ダル・エス・サラームの空港を出て、駐車場にあるやしの木を見て、同じアフリカでも異国というか南国に来た気分になった。気温は高めだし、なんだか空気が濃いような気がする。GPSの電源を入れてみると、標高が69mしかない。普段標高1,200mのカンパラに住み、その日の午前までいたナイロビの1,700mくらいだったこともあり、69mという標高に正直驚いた。海岸で0mを記録し、これが私のGPSの一番低い地点の記録になった。

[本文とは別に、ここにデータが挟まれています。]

(* ===== verification/MtdsGlobal.v ===== *)
(** * MtdsGlobal: the global scheduler of the multi-tenant policy

    [runtime/src/global_request_scheduler_mtds.c].  Requests wait in one queue per
    tenant (TGRQ); two heaps of tenants, the guaranteed and the default one, are
    ordered by the earliest request of each tenant; a third heap orders the paid
    tenants by the time their budget is replenished.  One lock guards the two
    class heaps.

    A [struct tenant_global_request_queue] has the fields of a worker's
    [struct perworker_tenant_sandbox_queue] (a queue, the tenant, a timeout, a
    class), and the priorities are read the same way, so both are one record
    here and the heap operations of [Mtds] serve both. *)

From Stdlib Require Import ZArith Lia.
From S2P Require Import Prelude Lock PriorityQueue HeapTheory PriorityQueueSpec Runqueue Mtds.
Local Open Scope Z_scope.

Abbreviation tenant_global_request_queue := perworker_tenant_sandbox_queue.

(** [gs_queues] are the TGRQs of the tenants, [global_request_scheduler_mtds_guaranteed],
    [global_request_scheduler_mtds_default] and [global_tenant_timeout_queue];
    [gs_budget] is [tenant->remaining_budget]. *)
Record mtds_scheduler (L : Type) := mk_mtds_scheduler {
  gs_queues : mtds_runqueue L;
  global_lock : lock_t L;
  gs_budget : gmap Z Z;
}.
Arguments mk_mtds_scheduler {L} _ _ _.
Arguments gs_queues {L} _.
Arguments global_lock {L} _.
Arguments gs_budget {L} _.

Section scheduler.
Context {L : Type} `{SpinLock L}.
Abbreviation heap := (priority_queue L Z).
Abbreviation tgrq := (tenant_global_request_queue L).
Abbreviation queues := (mtds_runqueue L).
Abbreviation scheduler := (mtds_scheduler L).
Variable env : mtds_env.
Variable max_budget : Z -> Z.   (* tenant->max_budget *)

Definition tenant_request_queue_get_priority (tgrqs : gmap Z tgrq) (t : Z) : Z := perworker_tenant_get_priority env tgrqs t.

Definition set_queues (g : scheduler) (q : queues) : scheduler := mk_mtds_scheduler q (global_lock g) (gs_budget g).

(** [lock_lock(&global_lock, &node)], the work, [lock_unlock]. *)
Definition with_global_lock {A} (t0 t1 : Z) (g : scheduler) (body : queues -> outcome (A * queues)) : outcome (A * scheduler) :=
  '(l, node) ← lock_lock (global_lock g) lock_node_zero t0;
  '(r, q) ← body (gs_queues g);
  '(l, _) ← lock_unlock l node t1;
  Ret (r, mk_mtds_scheduler q l (gs_budget g)).

Definition global_request_scheduler_mtds_demote_nolock (q : queues) (t : Z) : outcome queues :=
  w ← pwt_at q t;
  if decide (pwt_mt_class w = MT_DEFAULT) then Ret q else
  '(rc, q) ← class_delete env q MT_GUARANTEED t;
  if rc =? -1 then Stop Panic else
  '(rc, q) ← class_enqueue env q MT_DEFAULT t;
  if rc =? - ENOSPC then Stop Panic else Ret q.

(** [priority_queue_delete_nolock] of a class heap, on the listener thread. *)
Definition listener_delete (q : queues) (c : MULTI_TENANCY_CLASS) (t : Z) : outcome (Z * queues) :=
  '(rc, h) ← priority_queue_delete_nolock (tenant_request_queue_get_priority (mtds_pwt q)) true (class_queue q c) t;
  Ret (rc, set_class_queue q c h).

Definition add_request (q : queues) (sandbox : Z) : outcome (Z * queues) :=
  let t := env_tenant env sandbox in
  w ← pwt_at q t;
  let destination_queue := pwt_mt_class w in
  let last_mrq_deadline := priority_queue_peek (pwt_sandboxes w) in
  '(rc, requests) ← priority_queue_enqueue_nolock (env_deadline env) (pwt_sandboxes w) sandbox;
  if rc =? - ENOSPC then Stop Panic else
  let q := set_mtds_pwt q t (mk_pwt requests (pwt_timeout w) (pwt_mt_class w)) in
  if priority_queue_peek requests <? last_mrq_deadline then
    '(_, q) ← listener_delete q destination_queue t;
    '(rc, q) ← class_enqueue env q destination_queue t;
    if rc =? - ENOSPC then Stop Panic else Ret (sandbox, q)
  else Ret (sandbox, q).

(** [listener]: whether the listener thread calls. *)
Definition global_request_scheduler_mtds_add (listener : bool) (t0 t1 : Z) (g : scheduler) (sandbox : Z)
  : outcome (Z * scheduler) :=
  if negb listener then Stop Panic else
  with_global_lock t0 t1 g (fun q => add_request q sandbox).

Definition global_request_scheduler_mtds_remove : Z := -1.
Definition global_request_scheduler_mtds_remove_if_earlier (target_deadline : Z) : Z := -1.

(** The removal itself: the earliest request of [t], which is in the heap of [c]. *)
Definition take_request (q : queues) (c : MULTI_TENANCY_CLASS) (t : Z) : outcome (Z * option Z * queues) :=
  w ← pwt_at q t;
  '(rc, removed, requests) ← priority_queue_dequeue_nolock (env_deadline env) false (pwt_sandboxes w);
  assert (rc =? 0) ;;
  let q := set_mtds_pwt q t (mk_pwt requests (pwt_timeout w) (pwt_mt_class w)) in
  '(rc', q) ← class_delete env q c t;
  if rc' =? -1 then Stop Panic else
  n ← priority_queue_length_nolock requests;
  if decide (0 < n)%nat then '(_, q) ← class_enqueue env q c t; Ret (rc, removed, q)
  else Ret (rc, removed, q).

(** The early exit on the deadlines of the two heaps. *)
Definition not_earlier (q : queues) (target_deadline : Z) (target_mt_class : MULTI_TENANCY_CLASS) : bool :=
  let global_guaranteed_deadline := priority_queue_peek (mtds_guaranteed q) in
  let global_default_deadline := priority_queue_peek (mtds_default q) in
  match target_mt_class with
  | MT_GUARANTEED => target_deadline <=? global_guaranteed_deadline
  | MT_DEFAULT => (global_guaranteed_deadline =? UINT64_MAX) && (target_deadline <=? global_default_deadline)
  end.

Definition remove_request (budget : gmap Z Z) (q : queues) (target_deadline : Z) (target_mt_class : MULTI_TENANCY_CLASS)
  : outcome (Z * option Z * queues) :=
  if not_earlier q target_deadline target_mt_class then Ret (- ENOENT, None, q) else
  '(rc, top_tgrq) ← priority_queue_top_nolock (mtds_guaranteed q);
  if rc =? - ENOENT then
    if decide (target_mt_class = MT_GUARANTEED) then Ret (rc, None, q) else
    '(rc, top_tgrq) ← priority_queue_top_nolock (mtds_default q);
    if rc =? - ENOENT then Ret (rc, None, q) else
    match top_tgrq with
    | None => Stop AssertFail
    | Some t => take_request q MT_DEFAULT t
    end
  else
    t ← deref top_tgrq;
    w ← pwt_at q t;
    b ← deref (budget !! t);
    if bool_decide (pwt_mt_class w = MT_GUARANTEED) && (b <=? 0) then
      q ← global_request_scheduler_mtds_demote_nolock q t;
      q ← set_class q t MT_DEFAULT;
      Ret (- ENOENT, None, q)
    else take_request q MT_GUARANTEED t.

Definition global_request_scheduler_mtds_remove_with_mt_class (t0 t1 : Z) (g : scheduler) (target_deadline : Z)
  (target_mt_class : MULTI_TENANCY_CLASS) : outcome (Z * option Z * scheduler) :=
  with_global_lock t0 t1 g (fun q => remove_request (gs_budget g) q target_deadline target_mt_class).

Definition global_request_scheduler_mtds_guaranteed_peek (g : scheduler) : Z := priority_queue_peek (mtds_guaranteed (gs_queues g)).
Definition global_request_scheduler_mtds_default_peek (g : scheduler) : Z := priority_queue_peek (mtds_default (gs_queues g)).

Definition global_request_scheduler_mtds_peek (g : scheduler) : Z :=
  let val := global_request_scheduler_mtds_guaranteed_peek g in
  if val =? UINT64_MAX then global_request_scheduler_mtds_default_peek g else val.

(** The queue of a tenant as [tenant_policy_specific_init] makes it.  Its timeout is
    not set: it is what the memory of [malloc] held, until the first
    [global_timeout_queue_add]. *)
Definition tgrq_init (uninit replenishment_period : Z) : tgrq :=
  mk_pwt (priority_queue_initialize RUNTIME_TENANT_QUEUE_SIZE false) (u64 uninit)
    (if replenishment_period =? 0 then MT_DEFAULT else MT_GUARANTEED).

Definition global_request_scheduler_mtds_initialize (tgrqs : gmap Z tgrq) (budget : gmap Z Z) : scheduler :=
  mk_mtds_scheduler
    (mk_mtds tgrqs (priority_queue_initialize RUNTIME_MAX_TENANT_COUNT false)
       (priority_queue_initialize RUNTIME_MAX_TENANT_COUNT false)
       (priority_queue_initialize RUNTIME_MAX_TENANT_COUNT false))
    lock_init budget.

(** The result of the enqueue is not looked at. *)
Definition global_timeout_queue_add (now : Z) (g : scheduler) (t : Z) : outcome scheduler :=
  w ← pwt_at (gs_queues g) t;
  timeout ← get_next_timeout_of_tenant (env_boot env) (env_period env t) now;
  '(_, q) ← timeout_enqueue (set_mtds_pwt (gs_queues g) t (mk_pwt (pwt_sandboxes w) timeout (pwt_mt_class w))) t;
  Ret (set_queues g q).

Definition promote_request (q : queues) (t : Z) : outcome (unit * queues) :=
  w ← pwt_at q t;
  if decide (pwt_mt_class w = MT_GUARANTEED) then Ret (tt, q) else
  n ← priority_queue_length_nolock (pwt_sandboxes w);
  if decide (n = 0%nat) then Ret (tt, q) else
  '(rc, q) ← class_delete env q MT_DEFAULT t;
  if rc =? -1 then Stop Panic else
  '(rc, q) ← class_enqueue env q MT_GUARANTEED t;
  if rc =? - ENOSPC then Stop Panic else Ret (tt, q).

Definition global_request_scheduler_mtds_promote_lock (t0 t1 : Z) (g : scheduler) (t : Z) : outcome scheduler :=
  snd <$> with_global_lock t0 t1 g (fun q => promote_request q t).

(** What the clock shows during one turn of the promotions: at the lock, its
    release, the new timeout and the end of the turn. *)
Record turn := mk_turn { tn_lock : Z; tn_unlock : Z; tn_timeout : Z; tn_now : Z }.

(** One expired tenant: promoted if it was demoted, its budget replenished, and
    queued again with its next timeout. *)
Definition promote_tenant_globally (k : turn) (g : scheduler) (t : Z) : outcome scheduler :=
  w ← pwt_at (gs_queues g) t;
  g ← (if decide (pwt_mt_class w = MT_DEFAULT) then
         n ← priority_queue_length_nolock (pwt_sandboxes w);
         g ← (if decide (0 < n)%nat then global_request_scheduler_mtds_promote_lock (tn_lock k) (tn_unlock k) g t else Ret g);
         q ← set_class (gs_queues g) t MT_GUARANTEED;
         Ret (set_queues g q)
       else Ret g);
  let g := mk_mtds_scheduler (gs_queues g) (global_lock g) (<[t := max_budget t]> (gs_budget g)) in
  '(_, q) ← timeout_delete (gs_queues g) t;
  timeout ← get_next_timeout_of_tenant (env_boot env) (env_period env t) (tn_timeout k);
  w ← pwt_at q t;
  '(_, q) ← timeout_enqueue (set_mtds_pwt q t (mk_pwt (pwt_sandboxes w) timeout (pwt_mt_class w))) t;
  Ret (set_queues g q).

(** Here the clock is read again after every turn. *)
Fixpoint promotions_loop (turns : list turn) (now : Z) (g : scheduler) (t : Z) : outcome scheduler :=
  w ← pwt_at (gs_queues g) t;
  if pwt_timeout w <=? now then
    match turns with
    | [] => Stop Fuel
    | k :: turns =>
      g ← promote_tenant_globally k g t;
      '(_, top) ← priority_queue_top_nolock (worker_thread_timeout_queue (gs_queues g));
      promotions_loop turns (tn_now k) g (default t top)
    end
  else Ret g.

Definition global_timeout_queue_process_promotions (now : Z) (turns : list turn) (g : scheduler) : outcome scheduler :=
  '(_, top) ← priority_queue_top_nolock (worker_thread_timeout_queue (gs_queues g));
  match top with
  | None => Ret g
  | Some t => promotions_loop turns now g t
  end.
End scheduler.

ハイヤーに乗って、ダル・エス・サラームの街に向かう。10年振りのダル・エス・サラームがどれくらい変わっているか楽しみにしていたのだが、空港から街に向かう道沿いものすごい変わり様で、道沿いに以前より大型で立派な建物がたくさん建っている。そして、街に近付くと今度は20階建てくらいのビルがたくさん現れる。そんなビルが10以上もあるのだから、たくさんあると言っていいと思う。10階建てくらいのビルはもっともっとたくさんある。ダル・エス・サラームは平屋が多く背の低い建物が延々とだだっ広く広がるイメージがあったのだが、今は背の高いビルが延々と続くようになっている。人口は400万人に増えたということだった。

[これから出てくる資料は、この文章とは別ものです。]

(** C17: the global scheduler of the multi-tenant policy loses no request, hands
    none out twice, and a worker's call always returns.  In every state reached
    by registrations, additions, removals, charges of budgets and promotions,
    the requests accepted are exactly those handed out and those waiting in the
    queue of their tenant, each once.  A removal then returns, with the lock
    free: either the earliest request of a tenant, a guaranteed one with budget
    left, or a default one when the worker asks for the default class and no
    guaranteed tenant waits, with a deadline before the worker's unless only the
    request is guaranteed; or -ENOENT, because no eligible request waits, those of
    the tenant at the head of the heap have deadlines no earlier than the worker's, or
    the first guaranteed tenant is out of budget and has just been demoted. *)
Theorem mtds_global_conserves R acc out g t0 t1 d target :
  reaches tgrqs budget R acc out g -> span t0 t1 ->
  exists B, conserved acc out B
    /\ ((exists p t g', global_request_scheduler_mtds_remove_with_mt_class env t0 t1 g d target = Ret (0, Some p, g')
           /\ served (gs_queues g) B (gs_budget g) d target t p /\ lock_is_locked (global_lock g') = false
           /\ exists B', conserved acc (p :: out) B')
        \/ (exists g', global_request_scheduler_mtds_remove_with_mt_class env t0 t1 g d target = Ret (- ENOENT, None, g')
           /\ refused (gs_queues g) B (gs_budget g) d target (gs_queues g') /\ lock_is_locked (global_lock g') = false)).
Proof.
  intros Hr Hspan. destruct (reaches_inv tgrqs budget R acc out g few fresh Hr) as (B & G & Hc & _). exists B. split; [done|].
  destruct (remove_ok R g B t0 t1 d target G Hspan) as [(p & t & rest & g' & E & Hs & Pm & G' & _)|(g' & E & G' & Hf & _)].
  - left. exists p, t, g'. split; [done|]. split; [done|]. split; [apply (gw_lock _ _ _ G')|].
    eexists. by eapply conserved_remove; [apply (gw_queues _ _ _ G)|..].
  - right. exists g'. split; [done|]. split; [done|]. apply (gw_lock _ _ _ G').
Qed.
(** What the surroundings answer during one scheduling decision: the cycle
    counter around the global queue's lock, the allocations of a preparation,
    the counter at its failure, at the dispatch, and the unspecified union
    bytes of a global written back; for the multi-tenant policy, the counter when
    a tenant's timeout is computed, at the promotions, and at their new timeouts;
    whether the kernel sent the signal, and the counter during the global promotions. *)
Record sched_env := mk_sched_env {
  se_lock : Z;
  se_unlock : Z;
  se_prepare : prepare_env;
  se_fail : Z;
  se_dispatch : Z;
  se_pad : Z;
  se_timeout : Z;
  se_promotions : Z;
  se_clock : nat -> Z;
  se_kernel : bool;
  se_global : Z;
  se_turns : list turn;
}.

Section policies.
Context {L : Type} `{SpinLock L}.
Variable ADMISSIONS_CONTROL : bool.
Variable worker_thread_idx : nat.

(** The deadline of the head of the local queue, or of an empty one. *)
Definition local_deadline_of {RQ} (w : world L RQ) (local : option Z) : outcome Z :=
  match local with
  | None => Ret UINT64_MAX
  | Some p => s ← sb_get w p; Ret (absolute_deadline s)
  end.

Definition scheduler_edf_get_next {RQ} `{Runqueue RQ} `{RunqueueNext RQ} {G} `{GlobalScheduler G}
  (w : world L RQ) (g : G) (env : sched_env) : outcome (option Z * world L RQ * G) :=
  local ← local_runqueue_get_next (runqueue w);
  local_deadline ← local_deadline_of w local;
  global_deadline ← global_request_scheduler_peek g;
  '(w, g) ←
    (if global_deadline <? local_deadline then
       '(rc, global, g) ← global_request_scheduler_remove_if_earlier (sandbox_get_priority w) false
                            (se_lock env) (se_unlock env) g local_deadline;
       if rc =? 0 then
         match global with
         | None => Stop AssertFail
         | Some p =>
           s ← sb_get w p;
           assert (absolute_deadline s <? local_deadline) ;;
           '(_, w) ← sandbox_prepare_execution_environment ADMISSIONS_CONTROL worker_thread_idx
                       w p (se_prepare env) (se_fail env);
           s ← sb_get w p;
           assert (bool_decide (sb_state s = SANDBOX_INITIALIZED)) ;;
           w ← sandbox_set_as_runnable w p SANDBOX_INITIALIZED (se_dispatch env);
           Ret (w, g)
         end
       else Ret (w, g)
     else Ret (w, g));
  next ← local_runqueue_get_next (runqueue w);
  Ret (next, w, g).

(** The return code of the preparation and the state are not looked at. *)
Definition scheduler_fifo_get_next {G} `{GlobalScheduler G}
  (w : world L runqueue_list) (g : G) (env : sched_env)
  : outcome (option Z * world L runqueue_list * G) :=
  local ← local_runqueue_get_next (runqueue w);
  '(w, g) ←
    match local with
    | None =>
      '(rc, global, g) ← global_request_scheduler_remove (sandbox_get_priority w) false
                           (se_lock env) (se_unlock env) g;
      if rc <? 0 then Ret (w, g) else
      p ← deref global;
      '(_, w) ← sandbox_prepare_execution_environment ADMISSIONS_CONTROL worker_thread_idx
                  w p (se_prepare env) (se_fail env);
      w ← sandbox_set_as_runnable w p SANDBOX_INITIALIZED (se_dispatch env);
      Ret (w, g)
    | Some p =>
      if decide (current_sandbox_get w = Some p) then
        q ← local_runqueue_list_rotate
              (fun p => match sandboxes w !! p with
                        | Some s => bool_decide (sb_state s = SANDBOX_INTERRUPTED)
                        | None => false
                        end) (runqueue w);
        Ret (set_runqueue w q, g)
      else Ret (w, g)
    end;
  next ← local_runqueue_get_next (runqueue w);
  Ret (next, w, g).

(** [scheduler_worker_would_preempt] of this worker. *)
Definition scheduler_worker_would_preempt {RQ G} `{GlobalScheduler G}
  (w : world L RQ) (g : G) : outcome bool :=
  global_deadline ← global_request_scheduler_peek g;
  Ret (global_deadline <? worker_deadline w).
End policies.

(** [scheduler_get_next], the updates on interrupts, and what the signal handler does
    to the global queues: the policy chosen at start-up. *)
Class Policy (L RQ G : Type) := {
  scheduler_get_next : bool -> nat -> world L RQ -> G -> sched_env -> outcome (option Z * world L RQ * G);
  scheduler_process_policy_specific_updates_on_interrupts : world L RQ -> sched_env -> outcome (world L RQ);
  process_global_promotions : world L RQ -> G -> sched_env -> outcome (world L RQ * G);
}.

#[export] Instance edf_policy {L} `{SpinLock L} : Policy L (priority_queue L Z) (priority_queue L Z) := {|
  scheduler_get_next := fun ac idx w g env => scheduler_edf_get_next ac idx w g env;
  scheduler_process_policy_specific_updates_on_interrupts := fun w _ => Ret w;
  process_global_promotions := fun w g _ => Ret (w, g);
|}.

#[export] Instance fifo_policy {L} `{SpinLock L} {G} `{GlobalScheduler G} : Policy L runqueue_list G := {|
  scheduler_get_next := fun ac idx w g env => scheduler_fifo_get_next ac idx w g env;
  scheduler_process_policy_specific_updates_on_interrupts := fun w _ => Ret w;
  process_global_promotions := fun w g _ => Ret (w, g);
|}.

Section switching.
Context {L : Type} `{SpinLock L} {RQ : Type} `{Runqueue RQ} {G : Type} `{Policy L RQ G}.
Variable ADMISSIONS_CONTROL : bool.
Variable worker_thread_idx : nat.
Abbreviation World := (world L RQ).
Implicit Types w : World.

(** ** Contexts *)

Inductive context := Base | Ctx (p : Z).

#[local] Instance context_eq_dec : EqDecision context.
Proof. solve_decision. Defined.

Definition variant_of w (c : context) : outcome context_variant :=
  match c with
  | Base => Ret (base_variant w)
  | Ctx p => s ← sb_get w p; Ret (sb_variant s)
  end.

Definition write_variant w (c : context) (v : context_variant) : outcome World :=
  match c with
  | Base => Ret (set_base_variant w v)
  | Ctx p => s ← sb_get w p; Ret (sb_put w p (set_sb_variant s v))
  end.

Definition arch_context_restore_fast w (p : Z) : outcome World :=
  s ← sb_get w p;
  assert (bool_decide (sb_variant s = VARIANT_FAST)) ;;
  Ret (sb_put w p (set_sb_variant s VARIANT_RUNNING)).

Definition arch_context_restore_slow w (p : Z) : outcome World :=
  s ← sb_get w p;
  assert (bool_decide (sb_variant s = VARIANT_SLOW)) ;;
  Ret (sb_put w p (set_sb_variant s VARIANT_RUNNING)).

Definition arch_context_save_slow w (p : Z) : outcome World :=
  s ← sb_get w p;
  assert (bool_decide (sb_variant s = VARIANT_RUNNING)) ;;
  Ret (sb_put w p (set_sb_variant s VARIANT_SLOW)).

(** Saves [a], then either continues in [b] or, for a slow context, sends
    SIGUSR1 to this thread: the second component. *)
Definition arch_context_switch w (a b : context) : outcome (World * bool) :=
  assert (negb (bool_decide (a = b))) ;;
  va ← variant_of w a;
  assert (bool_decide (va = VARIANT_RUNNING)) ;;
  vb ← variant_of w b;
  assert (bool_decide (vb = VARIANT_FAST) || bool_decide (vb = VARIANT_SLOW)) ;;
  w ← write_variant w a VARIANT_FAST;
  if decide (vb = VARIANT_SLOW) then Ret (w, true) else
  w ← write_variant w b VARIANT_RUNNING;
  Ret (w, false).

(** ** Switching *)

Definition scheduler_preemptive_switch_to w (next : Z) (now : Z) : outcome World :=
  s ← sb_get w next;
  match sb_variant s with
  | VARIANT_FAST =>
    assert (bool_decide (sb_state s = SANDBOX_RUNNABLE)) ;;
    w ← arch_context_restore_fast w next;
    w ← current_sandbox_set w (Some next);
    sandbox_set_as_running_sys w next SANDBOX_RUNNABLE now
  | VARIANT_SLOW =>
    assert (bool_decide (sb_state s = SANDBOX_PREEMPTED)) ;;
    w ← arch_context_restore_slow w next;
    w ← current_sandbox_set w (Some next);
    sandbox_set_as_running_user w next SANDBOX_PREEMPTED now
  | _ => Stop Panic
  end.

私の住んでいるカンパラもこの10年で大きく変わったと思っていたが、ダル・エス・サラームはその何倍も変わったと思う。私の知っているタンザニアは、携帯電話がなくって、有線の電話も全然つながらなくって、要するに通信手段が極めて乏しくて、停電が多いからか街中では常に小型の発電機が回っていてぶんぶんうるさくて、水道をひねると茶色い水が出てきてといった感じで、とにかく環境が悪かった。
それが、今では携帯も有線の電話もきれいにつながって、インターネットもつながって、街中から小型発電機が消えて、水道の水も透明になっていた。それと、空港、レストランやお店での対応が親切になっていて、話す英語も上手になったと思う。
あのタンザニアがねえ、なんて思った。ファックス1枚送るのも大変だったのにねって。
因みに、タンザニアは今月末に大統領選挙を控えているのだが、街に緊張した感じはなく、キャンペーンにも一度も出会わなかった。平和な国だなと思った。治安はウガンダの方が良いかもしれないが、平和なのはタンザニアの方だ、という意味で。
写真上:高層ビルの多いダル・エス・サラームの街。建築中のものもたくさん見かけた。
写真下:3輪タクシー。バジャジと呼ばれているようだ。